About 38,000 units of red blood cells are needed every day (2006).
The number of blood units donated is almost 16 million a year (2006).
There are approximately 9.5 million volunteer blood donors (2006).
Five million patients receive transfusions of blood units each year (2006).
Each unit of blood is broken down into components, such as red blood cells, plasma, and platelets. One unit of whole blood, once separated, may be transfused to several patients, each with different needs.
Annually, more than 30 million blood components are transfused.
Most blood donors are volunteers.

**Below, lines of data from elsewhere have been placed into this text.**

(** What holds of every way out of the loop body holds of the loop. *)
Lemma iter_until_post {S R} (step : S -> S + R) (I : S -> Prop) (Q : R -> Prop) p s :
  (forall s, I s -> match step s with inl s' => I s' | inr r => Q r end) ->
  I s -> match iter_until p step s with inl s' => I s' | inr r => Q r end.
Proof.
  intros Hstep. revert s. induction p as [p IH|p IH|]; cbn; intros s Hs; [| |by apply Hstep].
  - pose proof (Hstep s Hs) as H1. destruct (step s) as [s1|]; [|done].
    pose proof (IH _ H1) as H2. destruct (iter_until p step s1) as [s2|]; [|done]. by apply IH.
  - pose proof (IH _ Hs) as H1. destruct (iter_until p step s) as [s1|]; [|done]. by apply IH.
Qed.

(** ** Tactics

    [lens] discharges length side conditions; [slices] normalises slices and
    indexing of concatenations whose segment lengths are known; [np] walks an
    outcome-valued program and leaves only the bounds of its slice accesses. *)

Create Rewrite HintDb len_db.
#[global] Hint Rewrite @len_app @len_cons @len_nil len_be_bytes : len_db.

Ltac lens :=
  repeat match goal with
  | |- context [len (take (Z.to_nat ?n) ?l)] => rewrite (len_take_min n l) by lia
  end;
  autorewrite with len_db in *; lia.

Ltac slice_step :=
  match goal with
  | |- context [slice (take (Z.to_nat ?n) ?x) ?a ?b] => rewrite (slice_take x n a b) by lens
  | |- context [index (take (Z.to_nat ?n) ?x) ?a] => rewrite (index_take x n a) by lens
  | |- context [slice (?x ++ ?y) ?a ?b] =>
    first [ rewrite (slice_app_skip x y a b) by lens
          | rewrite (slice_app_first x y a b) by lens ]
  | |- context [slice (?x :: ?y) ?a ?b] => rewrite (slice_cons_skip x y a b) by lens
  | |- context [slice ?x ?a ?b] => rewrite (slice_exact x a b) by lens
  | |- context [index (?x ++ ?y) ?a] =>
    first [ rewrite (index_app_skip x y a) by lens
          | rewrite (index_app_first x y a) by lens ]
  | |- context [index (?x :: ?y) ?a] =>
    first [ rewrite (index_cons_eq x y a) by lens
          | rewrite (index_cons_skip x y a) by lens ]
  end.

(** Decide a comparison that guards the program being evaluated. *)
Ltac guard_step :=
  match goal with
  | |- context [if ?a <? ?b then _ else _] =>
    first [ rewrite (proj2 (Z.ltb_lt a b)) by lens | rewrite (proj2 (Z.ltb_ge a b)) by lens ]
  | |- context [if ?a =? ?b then _ else _] =>
    first [ rewrite (proj2 (Z.eqb_eq a b)) by lens | rewrite (proj2 (Z.eqb_neq a b)) by lens ]
  | |- context [get_slice ?x ?a ?b] => rewrite (get_slice_ok x a b) by lens
  end.

Ltac np_step :=
  lazymatch goal with
  | |- no_panic (Ok _) => apply no_panic_Ok
  | |- no_panic (Err _) => apply no_panic_Err
  | |- no_panic (if _ then _ else _) => apply no_panic_if; intros
  | |- no_panic (_ ≫= _) => apply no_panic_bind; [|intros ? ?]
  | |- no_panic (get_slice _ _ _) => apply no_panic_get_slice; [try lia|try lia]
  | |- no_panic (index _ _) => apply no_panic_index; try lia
  | |- no_panic (match ?x with _ => _ end) => destruct x eqn:?
  | |- no_panic _ => solve [eauto with wuther]
  end.
Ltac np := repeat np_step.

(** The same for [yields]: walks the program, naming what each step returned. *)
Ltac yields_step :=
  lazymatch goal with
  | |- yields _ _ (Err _) => reflexivity
  | |- yields _ _ (Ok _) => cbn [yields]
  | |- yields _ _ (_ ≫= _) => apply yields_bind
  | |- yields _ _ (if _ then _ else _) => apply yields_if; intros
  | |- yields _ _ (ok_or _ _) => apply yields_ok_or; intros
  | |- yields _ _ (map_err _ _) => apply yields_map_err; [|intros]
  | |- yields _ _ (get_slice _ _ _) => apply yields_get_slice; [try lia|try lia|intros]
  | |- yields _ _ (index _ _) => apply yields_index; [try lia|intros]
  end.

(** Inversion of a program that returned [Ok]. *)
Ltac inv_ok_step :=
  match goal with
  | H : (_ ≫= _) = Ok _ |- _ => apply bind_Ok in H; destruct H as (? & ? & H)
  | H : (if ?c then _ else _) = Ok _ |- _ => destruct c eqn:?; try discriminate H
  | H : (match ?c with _ => _ end) = Ok _ |- _ => destruct c eqn:?; try discriminate H
  | H : Ok _ = Ok _ |- _ => injection H; clear H; intros; subst
  | H : ok_or _ _ = Ok _ |- _ => apply ok_or_Ok in H
  | H : checked_add _ _ _ = Some _ |- _ => apply checked_add_Some in H as [? H]; subst
  | H : (_ ≫= _) = Some _ |- _ => apply bind_Some in H; destruct H as (? & ? & H)
  | H : Some _ = Some _ |- _ => injection H; clear H; intros; subst
  | H : Some _ = None |- _ => discriminate H
  | H : None = Some _ |- _ => discriminate H
  end.
Ltac inv_ok := repeat inv_ok_step.

(** The big-endian value of a slice of a byte string is not negative. *)
Ltac be_facts :=
  repeat match goal with
  | Hb : bytes_ok ?l, Hs : get_slice ?l ?a ?b = Ok ?s |- _ =>
    lazymatch goal with
    | _ : 0 <= be_val s |- _ => fail
    | _ => assert (0 <= be_val s) by
             (apply be_val_range; exact (proj1 (get_slice_bytes_ok _ _ _ _ Hb Hs)))
    end
  end.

However, sometimes a patient may want to donate blood a couple of weeks before undergoing surgery, so that his/her blood is available in case a blood transfusion is necessary. Donating blood for yourself is called an autologous donation.
To further ensure the safety of the blood donation process and available blood supply, volunteer blood donors must pass certain criteria, including the following:
must be at least 16 to 17 years of age
must be in good health
must weigh at least 110 pounds
must pass the physical and health history examination given prior to donation
Some states permit persons younger than 16 or 17 years to donate blood with parental consent.
A certain set of standard tests are performed in the laboratory once blood is donated, including, but not limited to, the following:
typing: ABO group (blood type)
Rh typing (positive or negative antigen)
screening for any unexpected red blood cell antibodies that may cause problems in the recipient
screening for current or past infections including the following:
hepatitis viruses B and C
human immunodeficiency virus (HIV)
human T-lymphotropic viruses (HTLV) I and II
syphilis
West Nile virus
Irradiation to blood cells is performed to disable any T-lymphocytes present in the donated blood. (T-lymphocytes can cause a reaction when transfused, but can also cause what is called "graft-versus-host" problems with repeated exposure to foreign cells.)
"Leukocyte reduced blood" has been filtered to remove the white blood cells which contain antibodies that can cause fevers in the recipient of the transfusion. (These antibodies, with repeated transfusions, may also increase a recipient's risk of reactions to subsequent transfusions.)
According to the American Association of Blood Banks, distribution of blood types in the US includes the following:
O Rh-positive - 39 percent
A Rh-positive - 31 percent
B RH-positive - 9 percent
O Rh-negative - 9 percent
A Rh-negative - 6 percent
AB Rh-positive - 3 percent
B Rh-negative - 2 percent
AB Rh-negative - 1 percent
While blood or one of its components may be transferred, each component serves many functions:
red blood cells - carry oxygen to the tissues in the body and are commonly used in the treatment of anemia.
platelets - help the blood to clot and are used in the treatment of leukemia and other forms of cancer.
white blood cells - help to fight infection, and aid in the immune process.
plasma - the watery, liquid part of the blood in which the red blood cells, the white blood cells, and platelets are suspended. Plasma is needed to carry the many parts of the blood through the bloodstream. Plasma serves many functions, including the following:
helps to maintain blood pressure
provides proteins for blood clotting
balances the levels of sodium and potassium
cryoprecipitate AHF - a portion of the plasma that contains clotting factors that help to control bleeding.
Albumin, immune globulins, and clotting factor concentrates may also be separated and processed for transfusions.